No mate have no doubt,mystery is much better then BOS,
first of all,not all costumers know about wax brands.
for the one that does,you can offer shield with an extra protection issue!
or get a used pot of bos to those who really want SWISSVAX,and in the same time save a few quids..
when your costumer with a black audi or black bmw will see BLACKLABEL on it,they will be speechless due the amazing result.
its all a thing of price,if youll see that pepole will add the extra quids for CR,you can add that to your collection.


----------



## gally (May 25, 2008)

Crystal Rock for me. 

Used pot if you can. I don't agree with the price rise.


----------



## amiller (Jan 1, 2009)

I'm putting BOS up in the for sale section tonight, so could we please say nice things about it for the next 3 hours?


----------



## SimonBash (Jun 7, 2010)

How much Andy?


----------



## frankiman (Nov 12, 2011)

amiller said:


> I'm putting BOS up in the for sale section tonight, so could we please say nice things about it for the next 3 hours?


Mouahaha! Nice call!


----------



## MidlandsCarCare (Feb 18, 2006)

I went for Crystal Rock, should be here tomorrow. I'll try and get some on my car over the weekend if I get a chance.


----------



## wish wash (Aug 25, 2011)

Crystal rock= best wax in the world


----------



## ronwash (Mar 26, 2011)

frankiman said:


> Hey guys,
> 
> Following the 11 pages thread about which wax to buy..
> 
> ...


Tim from envy is selling his CR pot in the sale section,you can get it and save yourself a few..quids.


----------



## frankiman (Nov 12, 2011)

I had an amazing deal on a pot of Mystery and CR.. I will probably end up selling the Mystery in order to get Black Label tho!
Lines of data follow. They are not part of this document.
Lemma device_js_roundtrip_witness :
  wp (obj ← CtoJSUsbDevice 0 full_disk; ParseDeviceObj (EM := usb_messages) obj UsbDevice.default)
     (λ d' e', d' = js_device full_disk ∧ grown fresh_view (look e')) (mk_sim fresh_view ∅).
Proof.
  apply (device_js_roundtrip (EM := usb_messages) (NL := sim_laws) full_disk 0 (mk_sim fresh_view ∅));
    [reflexivity|exact full_disk_sized].
Defined.

(** [getDevices()] *)
Lemma devices_listed_witness :
  ∃ h e, CoreGetDevices (EM := usb_messages) 7 (world_with [] fresh_view [disk]) =
      (Some h, set_engine e (set_lib (library [disk]) (world_with [] fresh_view [disk]))) ∧
    value_at (look e) h (TArr [device_tree disk]).
Proof.
  destruct (devices_listed (world_with [] fresh_view [disk]) 7 UEC_OK [disk] (library [disk]))
    as (h & e & Hrun & _ & Hv); [reflexivity..|by vm_compute|by repeat constructor|].
  exists h, e. split; [exact Hrun|exact Hv].
Defined.

(** [connectDevice(getDevices()[0])] *)
Lemma connect_opens_witness :
  ∃ (w : sim_world) r e, CoreConnectDevice (EM := usb_messages) 7 w = (Some r, set_engine e (set_lib (library [disk]) w)) ∧
    value_at (look e) r (pipe_tree (mk_USBDevicePipe 1 2)).
Proof.
  pose proof (builds_device 0 disk disk_countable (mk_sim fresh_view ∅) eq_refl) as Hb.
  unfold wp in Hb. destruct (CtoJSUsbDevice 0 disk (mk_sim fresh_view ∅)) as [h0 e0]. cbn in Hb.
  destruct Hb as (Hg & _ & v & _ & Hden).
  assert (Hq : thrown (s_view e0) = None) by by eapply grown_quiet.
  destruct (connect_opens (world_with [v] (s_view e0) [disk]) 7 v disk UEC_OK (mk_USBDevicePipe 1 2) (library [disk]))
    as (r & e & Hrun & Hc).
  - reflexivity.
  - exact Hq.
  - reflexivity.
  - eapply denotes_mono; [|exact Hden]. by apply map_subseteq_difference_l.
  - exact disk_sized.
  - by vm_compute.
  - exists (world_with [v] (s_view e0) [disk]), r, e. split; [exact Hrun|]. by destruct Hc.
Defined.
End Session.
(* ===== verification/TaiheWorld.v ===== *)
(** * The world of the ArkTS bindings

    What the functions of [frameworks/ets/taihe/usb_manager/src] work on: the runtime of
    ArkTS (ANI), the client library and what lies behind it, the descriptor of the open
    accessory, the contexts of the submitted transfers and the tasks that their callbacks
    post to the main thread.  [reports] lists the errors that were handed to the runtime
    ([taihe::set_business_error]), in order.

    A function gives its result, or [None] when it goes through a null or a dangling
    pointer. *)

From S2P Require Import Prelude Text UsbErrors UsbTypes Napi Platform.
From S2P Require Import HostDriver HostEvents HostPolicy ServiceHost ServiceSerial ServiceGate ServicePorts Client.
From S2P Require Import TaiheTypes.
Import usbManager.

#[local] Set Default Goal Selector "!".

(** ** The runtime of ArkTS

    A call of ANI has a status and, when the runtime has written it, an out-parameter.
    References, objects and pointers are [Z]. *)
Inductive AniOp : Set → Type :=
  | Object_GetFieldByName_Ref (object : Z) (name : string) : AniOp Z
  | ArrayBuffer_GetInfo (arraybuffer : Z) : AniOp (Z * Z)
  | GetVM : AniOp Z
  | GlobalReference_Create (ref : Z) : AniOp Z
  | GlobalReference_Delete (ref : Z) : AniOp unit
  | AttachCurrentThread (vm : Z) : AniOp Z
  | GetEnv (vm : Z) : AniOp Z
  | CreateLocalScope (nr_refs : Z) : AniOp unit
  | DestroyLocalScope : AniOp unit
  | FindClass (descriptor : string) : AniOp Z
  | Class_FindMethod (cls : Z) (name signature : string) : AniOp Z
  | Object_New (cls ctor : Z) : AniOp Z
  | Object_InstanceOf (object cls : Z) : AniOp bool
  | FunctionalObject_Call (fn : Z) (argv : list Z) : AniOp Z.

(** [get_env] is [taihe::get_env] on the thread that calls it, [into_ani] makes the object of
    an answer, [GetMainEventRunner] and [PostTask] belong to the event handler: whether there
    is a main runner, and whether it takes a task.  [array_bytes] and [write_array] are the
    bytes behind an array buffer. *)
Class Runtime (E : Type) := {
  ani : ∀ {X : Set}, AniOp X → ST E (Z * option X);
  get_env : ST E Z;
  into_ani : SubmitTransferCallback → ST E Z;
  GetMainEventRunner : ST E bool;
  PostTask : ST E bool;
  array_bytes : Z → Z → E → list Z;
  write_array : Z → list Z → E → E;
}.
Class AniStatus := { ANI_OK : Z; ANI_ERROR : Z }.

(** ** Transfers *)
(** [ohos.usbManager.impl.cpp:1012-1029] [USBTransferAsyncContext] the members that the code uses *)
Record USBTransferAsyncContext := mk_USBTransferAsyncContext {
  x_vm : Z; x_pipe : Client.USBDevicePipe; x_endpoint : Z; x_flags : Z; x_type : Z; x_timeOut : Z;
  x_length : Z; x_bufferLength : Z; x_ashmem : option (Z * Z); x_buffer : Z; x_numIsoPackets : Z;
  x_callbackRef : Z }.

(** A task on its way to the main thread: the context that it is about and the answer. *)
Record Posted := mk_Posted { po_context : Z; po_answer : SubmitTransferCallback }.

(** [ohos.usbManager.impl.cpp:49-53] [UsbManagerFeature] *)
Inductive UsbManagerFeature := FEATURE_HOST | FEATURE_DEVICE | FEATURE_PORT.
(** [ohos.usbManager.impl.cpp:55-79] [HasFeature] *)
Definition HasFeature `{Features} (feature : UsbManagerFeature) : bool :=
  match feature with
  | FEATURE_HOST => USB_MANAGER_FEATURE_HOST
  | FEATURE_DEVICE => USB_MANAGER_FEATURE_DEVICE
  | FEATURE_PORT => USB_MANAGER_FEATURE_PORT
  end.

(** ** Codes *)
(** [ohos.usbManager.impl.cpp:43-43] [ERROR] *)
Definition ERROR : Z := -1.
(** [ohos.usbManager.impl.cpp:44-44] [HDF_DEV_ERR_NO_DEVICE] *)
Definition HDF_DEV_ERR_NO_DEVICE : Z := -202.
(** The enumeration [UsbJsErrCode] of [ohos.usbManager.impl.cpp] gives its items the values
    of [usb_napi_errors.h]; they are those of [Napi].  The table of messages has others. *)
(** [ohos.usbManager.impl.cpp:108-134] [ERRCODE_MSG_MAP] *)
Definition ERRCODE_MSG_MAP : list (Z * string) :=
  [(OHEC_COMMON_PERMISSION_NOT_ALLOWED,
    "BusinessError 201:Permission verification failed. The application does not have the permission required to call the API.");
   (OHEC_COMMON_NORMAL_APP_NOT_ALLOWED,
    "BusinessError 202:Permission denied. Normal application uses system api.");
   (OHEC_COMMON_PARAM_ERROR, "BusinessError 401:Parameter error.");
   (CAPABILITY_NOT_SUPPORT, "BusinessError 801:Capability not supported.");
   (UEC_COMMON_HAS_NO_RIGHT, "BusinessError 14400001:Permission denied.");
   (UEC_COMMON_HDC_NOT_ALLOWED,
    "BusinessError 14400002:Permission denied. The HDC is disabled by the system.");
   (UEC_COMMON_PORTROLE_SWITCH_NOT_ALLOWED,
    "BusinessError 14400003:Unsupported operation.The current device does not support port role switching.");
   (UEC_COMMON_SERVICE_EXCEPTION,
    "BusinessError 14400004:Service exception. Possible causes:No accessory is plugged in.");
   (UEC_COMMON_RIGHT_DATABASE_ERROR, "BusinessError 14400005:Database operation exception.");
   (UEC_COMMON_FUNCTION_NOT_SUPPORT,
    "BusinessError 14400006:Unsupported operation. The function is not supported.");
   (UEC_ACCESSORY_NOT_MATCH, "BusinessError 14401001:The target USBAccessory not matched.");
   (UEC_ACCESSORY_OPEN_FAILED, "BusinessError 14401002:Failed to open the native accessory node.");
   (UEC_ACCESSORY_CAN_NOT_REOPEN, "BusinessError 14401003:Cannot reopen the accessory.");
   (USB_SUBMIT_TRANSFER_RESOURCE_BUSY_ERROR, "BusinessError 14400007:Resource busy.");
   (USB_SUBMIT_TRANSFER_NO_DEVICE_ERROR,
    "BusinessError 14400008:No such device (it may have been disconnected).");
   (USB_SUBMIT_TRANSFER_NO_MEM_ERROR, "BusinessError 14400009:Insufficient memory.");
   (USB_SUBMIT_TRANSFER_OTHER_ERROR, "BusinessError 14400010:Other USB error.");
   (USB_SUBMIT_TRANSFER_NOT_FOUND_ERROR,
    "BusinessError 14400011:The transfer is not in progress, or is already complete or cancelled.");
   (USB_SUBMIT_TRANSFER_IO_ERROR, "BusinessError 14400012:Transmission I/O error.")]%string.
(** [ohos.usbManager.impl.cpp:136-143] [GetErrMsgByErrCode] *)
Definition GetErrMsgByErrCode (errCode : Z) : string :=
  from_option snd ""%string (head (filter (λ kv, kv.1 = errCode) ERRCODE_MSG_MAP)).

Section World.
Context {E A S O : Type} `{RT : Runtime E}.
Context `{EB : ErrBase} `{AC : AbilityAccess A} `{UA : UsbAbility} `{US : UsbServer S}.
Context `{FE : Features} `{SY : System O}.

(** [g_accFd] of [ohos.usbManager.impl.cpp]; [handlers] are the threads that have set their
    [mainHandler].  [in_flight] is kept by the service, not by the code: the user data of the
    transfers that it has taken and not completed. *)
Record world := mk_world {
  runtime : E;
  lib : Client.st (A := A) (S := S);
  system : O;
  g_accFd : Z;
  reports : list (Z * string);
  contexts : gmap Z USBTransferAsyncContext;
  posted : list Posted;
  handlers : list Z;
  in_flight : gset Z;
}.

Definition set_runtime (x : E) w :=
  mk_world x (lib w) (system w) (g_accFd w) (reports w) (contexts w) (posted w) (handlers w) (in_flight w).
Definition set_lib x w :=
  mk_world (runtime w) x (system w) (g_accFd w) (reports w) (contexts w) (posted w) (handlers w) (in_flight w).
Definition set_system x w :=
  mk_world (runtime w) (lib w) x (g_accFd w) (reports w) (contexts w) (posted w) (handlers w) (in_flight w).
Definition set_g_accFd x w :=
  mk_world (runtime w) (lib w) (system w) x (reports w) (contexts w) (posted w) (handlers w) (in_flight w).
Definition set_reports x w :=
  mk_world (runtime w) (lib w) (system w) (g_accFd w) x (contexts w) (posted w) (handlers w) (in_flight w).
Definition set_contexts x w :=
  mk_world (runtime w) (lib w) (system w) (g_accFd w) (reports w) x (posted w) (handlers w) (in_flight w).
Definition set_posted x w :=
  mk_world (runtime w) (lib w) (system w) (g_accFd w) (reports w) (contexts w) x (handlers w) (in_flight w).
Definition set_handlers x w :=
  mk_world (runtime w) (lib w) (system w) (g_accFd w) (reports w) (contexts w) (posted w) x (in_flight w).
Definition set_in_flight x w :=
  mk_world (runtime w) (lib w) (system w) (g_accFd w) (reports w) (contexts w) (posted w) (handlers w) x.

Definition on_runtime {X} (m : ST E X) : ST world X :=
  λ w, let '(x, e) := m (runtime w) in (x, set_runtime e w).
Definition on_lib {X} (m : ST (Client.st (A := A) (S := S)) X) : ST world X :=
  λ w, let '(x, l) := m (lib w) in (x, set_lib l w).
Definition on_system {X} (m : ST O X) : ST world X :=
  λ w, let '(x, o) := m (system w) in (x, set_system o w).

(** ** Functions of the modules *)

Abbreviation Api R := (ST world (option R)).

(** A call of the client library, and what follows unless it goes through a null pointer. *)
Definition invoke {X R} (m : ST (Client.st (A := A) (S := S)) (option X)) (k : X → Api R) : Api R :=
  r ← on_lib m;
  match r with None => mret None | Some x => k x end.
Definition give {R} (r : R) : Api R := mret (Some r).

(** [taihe::set_business_error] *)
Definition set_business_error (errCode : Z) (msg : string) : ST world unit :=
  modify (λ w, set_reports (reports w ++ [(errCode, msg)]) w).
(** [ohos.usbManager.impl.cpp:145-148] [ThrowBusinessError] *)
Definition ThrowBusinessError (errCode : Z) (errMsg : string) : ST world unit :=
  set_business_error errCode (GetErrMsgByErrCode errCode +:+ errMsg).
(** [ThrowBusinessError], and the value that is then returned. *)
Definition fail {R} (errCode : Z) (errMsg : string) (r : R) : Api R :=
  ThrowBusinessError errCode errMsg ;; give r.

(** [ohos.usbManager.impl.cpp:397-400] [hasRight] the first lines of a function: without the part of the build, the code 801 *)
Definition require_feature {R} (feature : UsbManagerFeature) (r : R) (k : Api R) : Api R :=
  if negb (HasFeature feature) then fail CAPABILITY_NOT_SUPPORT "" r else k.

(** A call of ANI through the environment of the thread, with [k] after a success and
    [failed] after a failure; [None] when there is no environment. *)
Definition with_env {R} (k : Api R) : Api R :=
  env ← on_runtime get_env;
  if env =? nullptr then mret None else k.
Definition ani_or {X : Set} `{AniStatus} {R} (op : AniOp X) (failed : Api R) (k : option X → Api R) : Api R :=
  '(status, out) ← on_runtime (ani op);
  if negb (status =? ANI_OK) then failed else k out.
End World.
Arguments world : clear implicits.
Then, I think I will be all-set with other 100ish wax. + sealant and coating.


----------



## frankiman (Nov 12, 2011)

Durability-wise ? would Mystery be close to CR?


----------



## gally (May 25, 2008)

I doubt it. Mystery is an older wax now, CR is more new age so should have improved on durability a lot.


----------



## dooka (Aug 1, 2006)

I haven't used Black Label, but from what I hear, it has the looks of BoS with the durability of Crystal Rock..


----------



## frankiman (Nov 12, 2011)

Well Black Label is just because of the special jar and the little ''underground'' image they give to the people or maybe I should say the underdog ?

The point of having those waxes is very little people have them and be different.

I'm curious, I will try them but I might end up selling CR and keeping Mystery because CR has a better resale value. I will see once I test them how I like them.

But I def. have an eyes on Black Label, if anyone has a jar for sale, HIT ME UP! 

Then, I will have to look at Zymol's wax... vintage.. or maybe a sample of royale haha


----------



## ronwash (Mar 26, 2011)

dooka said:


> I haven't used Black Label, but from what I hear, it has the looks of BoS with the durability of Crystal Rock..


BL as much better looks then BOS and slightly better durability then CR.


----------



## DetailMyCar (Apr 19, 2010)

I may be biased but I've not used anything as nice as Crystal Rock before, i've also got BOS, and have used Glasur, and Concours but none come close for me....

I only use it on special cars really, so that helps but this V8 Vantage came up beautiful with 2 layers of CR on it!


----------



## frankiman (Nov 12, 2011)

does CR has a special glow unique to it? or it's only the overall plus of the wax that make it sweet?

Here, most people drive their car for only 6 months. So, 6 month of durability is max. look and beading is more important to them and ease of use is important to me lol

I hope I will use CR real soon.

thanks for your comments guys, you guys are nice!


----------



## atomicfan (Jan 21, 2008)

@ronwash

do you have black label, mystery and crystal rock?


----------